6.1 General. The party seeking indemnification hereunder ("Indemnified Party"): (a) shall promptly notify the party from whom indemnification is sought (the "Indemnifying Party") in writing of any third-party claim, demand, lawsuit, notice of violation, or proceeding (collectively, a "Claim"); provided, however, that the failure to give such prompt notice of a Claim shall not relieve the Indemnifying Party of its obligations hereunder except to the extent that the Indemnifying Party was actually and materially prejudiced by such failure, (b) will reasonably cooperate with the Indemnifying Party in connection with the Indemnifying Party's activities hereunder, at the Indemnifying Party's expense, and (c) may, at its own expense, participate in the defense of a Claim.

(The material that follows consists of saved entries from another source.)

(** [fee_delta] sees the fees only through the jumps to their logarithms. *)
Definition jumps_delta (a b : f64) : outcome Z :=
  let jumps := f64_sub a b in
  match (f64_trunc jumps ?= 0)%Z with
  | Eq => Done 0
  | Gt => ilog2 (f64_ceil jumps)
  | Lt => Z.opp <$> ilog2 (- f64_floor jumps)
  end.

Definition log_jumps (a : Z) : f64 := f64_div (f64_of_Z a) LOG_2_1_125.

Lemma fee_log_range x : is_u128 x → 0 ≤ fee_log x < 128.
Proof.
  unfold is_u128, fee_log. intros Hx. destruct (x =? 0) eqn:E; [lia|apply Z.eqb_neq in E].
  split; [apply Z.log2_nonneg|]. apply Z.log2_lt_pow2; [lia|]. apply Hx.
Qed.

Lemma fee_jumps_log x : fee_jumps x = log_jumps (fee_log x).
Proof. unfold fee_jumps, fee_log. by destruct (x =? 0). Qed.

(** The least number of steps of 12.5% that multiply a fee by [2 ^ n]. *)
Definition least_jumps (n k : Z) : Prop :=
  0 ≤ k ∧ 2 ^ n * 8 ^ k ≤ 9 ^ k ∧ (∀ k', 0 ≤ k' < k → 9 ^ k' < 2 ^ n * 8 ^ k').

Fixpoint count_jumps (fuel : nat) (target k n8 n9 : Z) : Z :=
  match fuel with
  | O => k
  | S fuel' => if target * n8 <=? n9 then k else count_jumps fuel' target (k + 1) (n8 * 8) (n9 * 9)
  end.

Definition jumps_table : list Z :=
  Eval vm_compute in (λ n, count_jumps 760 (2 ^ Z.of_nat n) 0 1 1) <$> seq 0 128.

Definition jumps_to (n : Z) : Z := nth (Z.to_nat n) jumps_table 0.

Definition log_delta_exact (a b : Z) : Z := Z.sgn (a - b) * Z.log2 (jumps_to (Z.abs (a - b))).

Definition logs : list Z := Z.of_nat <$> seq 0 128.

Lemma elem_of_logs a : 0 ≤ a < 128 → In a logs.
Proof.
  intros Ha. apply list_elem_of_In, list_elem_of_fmap. exists (Z.to_nat a).
  split; [lia|]. apply elem_of_seq. lia.
Qed.

(** The quotients for the 128 logarithms of [u128] fees, evaluated once. *)
Definition log_jumps_table : list (Z * f64) :=
  Eval vm_compute in (λ a, (a, log_jumps a)) <$> logs.

Lemma log_jumps_table_ok : ((λ a, (a, log_jumps a)) <$> logs) = log_jumps_table.
Proof. vm_compute. reflexivity. Qed.

Lemma log_delta_table :
  forallb (λ a, forallb (λ b,
    match jumps_delta a.2 b.2 with Done d => d =? log_delta_exact a.1 b.1 | _ => false end)
    log_jumps_table) log_jumps_table = true.
Proof. vm_compute. reflexivity. Qed.

(** One walk over the powers of 9/8 checks the whole table: [n2], [n8] and [n9]
    are [2 ^ n], [8 ^ k] and [9 ^ k]. *)
Fixpoint check_jumps (fuel : nat) (k n2 n8 n9 : Z) (table : list Z) : bool :=
  match fuel, table with
  | _, [] => true
  | O, _ => false
  | S fuel', j :: table' =>
    if n2 * n8 <=? n9 then (j =? k) && check_jumps fuel' k (2 * n2) n8 n9 table'
    else check_jumps fuel' (k + 1) n2 (8 * n8) (9 * n9) table
  end.

Lemma check_jumps_ok fuel n k table m j :
  check_jumps fuel k (2 ^ n) (8 ^ k) (9 ^ k) table = true → 0 ≤ n → 0 ≤ k →
  (∀ k', 0 ≤ k' < k → 9 ^ k' < 2 ^ n * 8 ^ k') →
  table !! m = Some j → least_jumps (n + Z.of_nat m) j.
Proof.
  revert n k table m; induction fuel as [|fuel IH]; intros n k table m; simpl; [by destruct table|].
  destruct table as [|j' table]; [done|]. destruct (_ <=? _) eqn:E; intros Hc Hn Hk Hlt Hm.
  - apply Z.leb_le in E. apply andb_true_iff in Hc as [Hj%Z.eqb_eq Hc]. subst j'.
    destruct m as [|m]; simpl in Hm.
    + simplify_eq. rewrite Z.add_0_r. by split_and!.
    + replace (n + Z.of_nat (S m)) with (Z.succ n + Z.of_nat m) by lia.
      rewrite <-Z.pow_succ_r in Hc by done. apply (IH _ _ _ _ Hc); [lia|done| |done].
      intros k' Hk'. specialize (Hlt k' Hk'). rewrite Z.pow_succ_r by done.
      pose proof (Z.pow_pos_nonneg 2 n ltac:(lia) Hn).
      pose proof (Z.pow_pos_nonneg 8 k' ltac:(lia) ltac:(lia)). nia.
  - apply Z.leb_gt in E. rewrite <-!Z.pow_succ_r in Hc by done. rewrite Z.add_1_r in Hc.
    apply (IH _ _ _ m Hc); [done|lia| |done].
    intros k' Hk'. destruct (decide (k' = k)) as [->|]; [done|]. apply Hlt. lia.
Qed.

Lemma jumps_to_least n : 0 ≤ n < 128 → least_jumps n (jumps_to n).
Proof.
  intros Hn.
  assert (check_jumps 1000 0 1 1 1 jumps_table = true) as Hc by (vm_compute; reflexivity).
  replace n with (0 + Z.of_nat (Z.to_nat n)) at 1 by lia.
  apply (check_jumps_ok 1000 0 0 jumps_table); [done|lia|lia|lia|].
  unfold jumps_to. rewrite nth_lookup.
  destruct (jumps_table !! Z.to_nat n) eqn:E; [done|].
  apply lookup_ge_None in E. change (length jumps_table) with 128%nat in E. lia.
Qed.

Lemma log_delta_ok a b :
  0 ≤ a < 128 → 0 ≤ b < 128 → jumps_delta (log_jumps a) (log_jumps b) = Done (log_delta_exact a b).
Proof.
  assert (Hin : ∀ a, 0 ≤ a < 128 → In (a, log_jumps a) log_jumps_table).
  { intros c Hc%elem_of_logs. rewrite <-log_jumps_table_ok. by apply in_map_iff; eauto. }
  intros Ha%Hin Hb%Hin. pose proof log_delta_table as Ht. rewrite forallb_forall in Ht.
  specialize (Ht _ Ha). rewrite forallb_forall in Ht. specialize (Ht _ Hb). simpl in Ht.
  destruct (jumps_delta _ _); [|done..]. apply Z.eqb_eq in Ht. by rewrite Ht.
Qed.

Lemma fee_delta_log x y :
  is_u128 x → is_u128 y → fee_delta x y = Done (log_delta_exact (fee_log x) (fee_log y)).
Proof.
  intros Hx%fee_log_range Hy%fee_log_range. unfold fee_delta. destruct (x =? y) eqn:E.
  - apply Z.eqb_eq in E as ->. unfold log_delta_exact. by rewrite Z.sub_diag.
  - rewrite !fee_jumps_log. by apply log_delta_ok.
Qed.

(** The floating-point computation of [fee_delta] is exact: for all [u128]
    fees it returns, without panicking, the sign of the difference of the two
    binary logarithms times the binary logarithm of the least number of 12.5% fee
    steps that bridge that difference. *)
Theorem fee_delta_exact max_tx_fee current_fee :
  is_u128 max_tx_fee → is_u128 current_fee →
  let n := fee_log max_tx_fee - fee_log current_fee in
  ∃ k, least_jumps (Z.abs n) k ∧ fee_delta max_tx_fee current_fee = Done (Z.sgn n * Z.log2 k).
Proof.
  intros Hx Hy n. exists (jumps_to (Z.abs n)). split; [|by apply fee_delta_log].
  apply jumps_to_least. pose proof (fee_log_range _ Hx). pose proof (fee_log_range _ Hy). lia.
Qed.

Lemma fee_delta_exact_witness :
  ∃ k, least_jumps 32 k ∧ fee_delta 7 17200000000 = Done (-1 * Z.log2 k).
Proof. apply (fee_delta_exact 7 17200000000); done. Defined.

(** ** Priorities *)
Definition fees_ok (fees : PendingFees) : Prop :=
  is_u128 (pf_blob_fee fees) ∧ is_u128 (pf_base_fee fees).

(** The exact priority of a transaction. *)
Definition priority_exact (tx : ValidPoolTransaction) (fees : PendingFees) : Z :=
  Z.min (Z.min
    (log_delta_exact (fee_log (pf_blob_fee fees)) (fee_log (default 0 (max_fee_per_blob_gas tx))))
    (log_delta_exact (fee_log (pf_base_fee fees)) (fee_log (max_fee_per_gas tx)))) 0.

Lemma priority_of_exact tx fees :
  vtx_ok tx → fees_ok fees → priority_of tx fees = Done (priority_exact tx fees).
Proof.
  intros Hok [Hb Hf]. unfold priority_of, blob_tx_priority.
  rewrite !fee_delta_log by (done || apply Hok). done.
Qed.

(** A nonzero difference of the logarithms takes at least two jumps. *)
Lemma log_delta_exact_neg a b :
  0 ≤ a < 128 → 0 ≤ b < 128 → log_delta_exact a b < 0 ↔ a < b.
Proof.
  intros Ha Hb. unfold log_delta_exact.
  destruct (decide (a = b)) as [->|Hne]; [rewrite Z.sub_diag; simpl; lia|].
  destruct (jumps_to_least (Z.abs (a - b)) ltac:(lia)) as (H0 & H1 & _).
  set (k := jumps_to _) in *.
  assert (Hpow : 2 ≤ 2 ^ Z.abs (a - b)).
  { change 2 with (2 ^ 1) at 1. apply Z.pow_le_mono_r; lia. }
  assert (2 ≤ k).
  { destruct (decide (k = 0)) as [->|]; [simpl in H1; lia|].
    destruct (decide (k = 1)) as [->|]; [simpl in H1; lia|]. lia. }
  pose proof (Z.log2_pos k ltac:(lia)). nia.
Qed.

(** The priority under which blob transactions are ranked is inverted: both
    callers of [blob_tx_priority] pass the current fees where it expects the
    transaction's caps.  A transaction gets the best priority, zero, exactly when
    the logarithms of both its caps are at most those of the current fees, and a
    negative one, which makes it an eviction candidate, as soon as the
    logarithm of one of its caps exceeds that of the fee. *)
Theorem blob_priority_inverted tx fees :
  vtx_ok tx → fees_ok fees →
  let blob_cap := fee_log (default 0 (max_fee_per_blob_gas tx)) in
  let fee_cap := fee_log (max_fee_per_gas tx) in
  ∃ prio, priority_of tx fees = Done prio ∧ prio ≤ 0 ∧
    (prio = 0 ↔ blob_cap ≤ fee_log (pf_blob_fee fees) ∧ fee_cap ≤ fee_log (pf_base_fee fees)).
Proof.
  intros Hok Hfees blob_cap fee_cap. exists (priority_exact tx fees).
  split; [by apply priority_of_exact|]. unfold priority_exact. split; [lia|].
  pose proof (fee_log_range _ (vtx_ok_fee _ Hok)).
  pose proof (fee_log_range _ (vtx_ok_blob_fee _ Hok)).
  destruct Hfees as [Hb%fee_log_range Hf%fee_log_range].
  pose proof (log_delta_exact_neg (fee_log (pf_blob_fee fees)) blob_cap Hb ltac:(done)).
  pose proof (log_delta_exact_neg (fee_log (pf_base_fee fees)) fee_cap Hf ltac:(done)).
  fold blob_cap fee_cap. lia.
Qed.

Lemma blob_priority_inverted_witness :
  ∃ prio, priority_of (example_blob_vtx 1 1 0 10 5) (mkPendingFees 1000 1000) = Done prio ∧ prio ≤ 0 ∧
    (prio = 0 ↔ 2 ≤ 9 ∧ 3 ≤ 9).
Proof.
  apply (blob_priority_inverted (example_blob_vtx 1 1 0 10 5) (mkPendingFees 1000 1000));
    [by apply example_blob_vtx_ok|done].
Defined.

An Indemnifying Party will have the sole and exclusive authority to defend or settle any such Claim; however, neither the Indemnifying Party nor an Indemnified Party may settle any Claim under this Agreement where such settlement includes: (x) admitting liability or fault on behalf of the other party or (y) creating any obligation or imposes an act or forbearance (including injunctive or other equitable relief) on the other party, without the other party's prior written consent.

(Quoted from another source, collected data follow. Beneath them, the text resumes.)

(** Putting drained entries back in ascending order builds exact sets. *)
Lemma rebuild_ok (f : PendingTransaction → PendingTransaction) m0 b0 sz0 l p :
  (∀ t, ptransaction (f t) = ptransaction t ∧ submission_id (f t) = submission_id t) →
  index_wf ptransaction submission_id m0 (pd_submission_id p) b0 sz0 →
  (∀ e, e ∈ l → m0 !! e.1 = Some e.2) → StronglySorted key_lt l →
  (∀ j u, by_id p !! j = Some u → ∃ t, m0 !! j = Some t ∧ u = f t) →
  (∀ j u e, by_id p !! j = Some u → e ∈ l → cmp j e.1 = Lt) →
  pending_wf p → sets_exact p →
  let p' := foldl (λ p e, reinsert e.1 (f e.2) p) p l in
  pending_wf p' ∧ sets_exact p' ∧ pd_submission_id p' = pd_submission_id p ∧
  (∀ j u, by_id p' !! j = Some u ↔ by_id p !! j = Some u ∨ ∃ t, (j, t) ∈ l ∧ u = f t).
Proof.
  intros Hf W0. revert p W0. induction l as [|[i t] l IH]; intros p W0 Hl Hs Hsrc Hlt Wp Ep; simpl.
  { split_and!; [done..|]. intros j u. split; [by left|]. intros [?|(? & []%elem_of_nil & _)]; done. }
  inversion Hs as [|? ? Hs' Hhd]; subst. rewrite Forall_forall in Hhd.
  pose proof (Hl (i, t) ltac:(left)) as Ht. simpl in Ht.
  destruct (iw_key W0 i t Ht) as [Hid Hok]. destruct (Hf t) as [Hft Hfs].
  assert (Hnone : ∀ j, by_id p !! j ≠ None → cmp j i = Lt).
  { intros j Hj. destruct (by_id p !! j) as [u|] eqn:Hu; [|done]. by apply (Hlt j u (i, t) Hu); left. }
  assert (Hi : by_id p !! i = None).
  { destruct (by_id p !! i) eqn:E; [|done]. pose proof (Hnone i ltac:(by rewrite E)) as C.
    by rewrite cmp_refl in C. }
  destruct (reinsert_ok p i (f t)) as (W1 & S1 & B1 & G).
  { done. } { by rewrite Hft. } { by rewrite Hft. } { done. }
  { rewrite Hfs. by eapply (iw_sub W0). }
  { intros j u Hu. destruct (Hsrc j u Hu) as (t' & Ht' & ->). rewrite Hfs, (proj2 (Hf t')).
    intros E. assert (i = j) as <- by (by apply (iw_inj W0 _ _ _ _ Ht Ht')). congruence. }
  assert (Htop : is_top (by_id p) i).
  { unfold is_top. destruct (by_id p !! descendant i) eqn:E; [|done].
    pose proof (Hnone (descendant i) ltac:(by rewrite E)) as C. pose proof (entry_nonce W0 i t Ht).
    unfold descendant in C. rewrite next_nonce_ok in C by done. destruct i as [s k].
    apply tid_cmp_lt in C. simpl in C. lia. }
  destruct (IH (reinsert i (f t) p)) as (W' & E' & S' & B').
  - by rewrite S1.
  - intros e He. apply Hl. by right.
  - done.
  - rewrite B1. intros j u [[<- <-]|[_ Hu]]%lookup_insert_Some; eauto.
  - rewrite B1. intros j u e [[<- <-]|[_ Hu]]%lookup_insert_Some He; [by apply Hhd|].
    apply (Hlt j u); [done|by right].
  - done.
  - destruct G as [_ G1 G2 G3], Ep as [E1 E2 E3]. split; rewrite B1; auto.
  - rewrite S1 in S'. split_and!; [done..|]. intros j u. rewrite B', B1, lookup_insert_Some.
    setoid_rewrite elem_of_cons. split.
    + intros [[[<- <-]|[_ Hu]]|(t' & Ht' & ->)]; [right; eauto|by left|right; eauto].
    + intros [Hu|(t' & [[= <- <-]|Ht'] & ->)]; [left; right|left; left|right; eauto]; [|done].
      split; [|done]. intros <-. congruence.
Qed.

(** Draining the pool and putting back what passes a test. *)
Lemma drain_ok (f : PendingTransaction → PendingTransaction) (bad : PendingTransaction → bool) p :
  (∀ t, ptransaction (f t) = ptransaction t ∧ submission_id (f t) = submission_id t) →
  pending_wf p →
  let p' := foldl (λ p e, reinsert e.1 (f e.2) p) (clear_transactions p).2 (cut_kept bad (by_id p)) in
  pending_wf p' ∧ sets_exact p' ∧ pd_submission_id p' = pd_submission_id p ∧
  (∀ j u, by_id p' !! j = Some u ↔ ∃ t, (j, t) ∈ cut_kept bad (by_id p) ∧ u = f t).
Proof.
  intros Hf Wp. pose proof Wp as [Hu Wi _ _ _].
  destruct (rebuild_ok f (by_id p) (all p) (size_of p) (cut_kept bad (by_id p)) (clear_transactions p).2)
    as (W & E & S' & B); [done|done| |apply cut_kept_sorted|..].
  - intros [i t] [Hi _]%elem_of_cut_kept. done.
  - intros j u. simpl. by rewrite lookup_empty.
  - intros j u e. simpl. by rewrite lookup_empty.
  - split; simpl; [done| |apply view_empty|apply view_empty|intros i t; by rewrite lookup_empty].
    split; try (intros *; rewrite ?lookup_empty; done); [constructor|].
    intros t. rewrite elem_of_nil. setoid_rewrite lookup_empty. naive_solver.
  - split; intros i t; simpl; by rewrite lookup_empty.
  - split_and!; [done..|]. intros j u. rewrite B. simpl. rewrite lookup_empty. naive_solver.
Qed.

(** The transaction and every predecessor of its sender in the pool can pay. *)
Definition affordable (base_fee : Z) p (i : TransactionId) : Prop :=
  ∀ j u, by_id p !! j = Some u → sender j = sender i → nonce j ≤ nonce i →
    base_fee ≤ max_fee_per_gas (ptransaction u).

(** [update_base_fee] splits the pending sub-pool exactly: it keeps the
    transactions that can pay the new base fee and whose predecessors of the same
    sender can, returns all others, and leaves a well-formed sub-pool in which
    every entry carries its priority under the new base fee, the independent set
    is exactly the set of transactions without predecessor and the highest-nonce
    set exactly that of transactions without successor, whatever they were
    before. *)
Theorem update_base_fee_ok p base_fee :
  pending_wf p →
  pending_wf (update_base_fee base_fee p).2 ∧ sets_exact (update_base_fee base_fee p).2 ∧
  (∀ tx, tx ∈ (update_base_fee base_fee p).1 ↔
    ∃ i e, by_id p !! i = Some e ∧ ptransaction e = tx ∧ ¬ affordable base_fee p i) ∧
  (∀ i u, by_id (update_base_fee base_fee p).2 !! i = Some u ↔
    ∃ e, by_id p !! i = Some e ∧ affordable base_fee p i ∧ u = with_priority base_fee e).
Proof.
  intros Wp. set (bad t := max_fee_per_gas (ptransaction t) <? base_fee).
  destruct (drain_ok (with_priority base_fee) bad p) as (W & E & _ & B); [done|done|].
  assert (Hb : ∀ i, (∀ j w, by_id p !! j = Some w → sender j = sender i → nonce j ≤ nonce i → bad w = false)
    ↔ affordable base_fee p i).
  { intros i. unfold affordable, bad. by setoid_rewrite Z.ltb_ge. }
  split_and!; [exact W|exact E| |].
  - intros t. simpl. rewrite list_elem_of_fmap. split.
    + intros ([i e] & -> & [Hi Hn]%elem_of_cut_dropped). exists i, e.
      split_and!; [done..|]. intros Ha. apply Hn. by apply Hb.
    + intros (i & e & Hi & <- & Hn). exists (i, e). split; [done|].
      apply elem_of_cut_dropped. split; [done|]. by intros Hall%Hb.
  - intros i u. etrans; [apply B|]. setoid_rewrite elem_of_cut_kept. setoid_rewrite Hb. naive_solver.
Qed.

6.2 EveryAction Indemnification. We shall indemnify you and your officers, directors, employees, successors, and permitted assigns (each, a "Customer Indemnitee") from and against any damages, judgments, settlements, interest, fines, penalties, fines, or awards (including reasonable attorneys' fees) finally awarded against you arising out of or related to a Claim (other than a Claim brought by an Affiliate of a Customer Indemnitee) (a "Customer Indemnity Claim") alleging that your use of the EveryAction Materials in accordance with this Agreement infringes or misappropriates a third-party's United States' Intellectual Property Rights. If EveryAction receives information about such a Claim, we may in our discretion and at no cost to you: (a) procure for you the right to continue to use the EveryAction Materials under this Agreement, (b) modify or replace the allegedly infringing EveryAction Materials so that it no longer infringes but remains functionally equivalent, or (c) terminate the allegedly infringing EveryAction Materials and refund the Fees paid in respect of such EveryAction Materials for the remainder of the relevant Term starting with the date Customer loss use of the EveryAction Materials due to the Claim. The above indemnification obligation does not apply if you: (x) use of the EveryAction Materials is in combination with data, software, applications, hardware, equipment, products, services, or other technology where the EveryAction Materials would not by themselves, and without modification, be infringing or (y) fail to use the EveryAction Materials in accordance with the then-applicable Documentation. THIS SECTION 6.2 SET FORTH CUSTOMER INDEMNITEE'S SOLE REMEDY AND EVERYACTION'S SOLE LIABILITY AND OBLIGATION FOR ANY CLAIM ALLEGING THAT THE EVERYACTION MATERIALS INFRINGE, MISAPPROPRIATE, OR OTHERWISE VIOLATE ANY INTELLECTUAL PROPERTY RIGHT OF ANY THIRD PARTY.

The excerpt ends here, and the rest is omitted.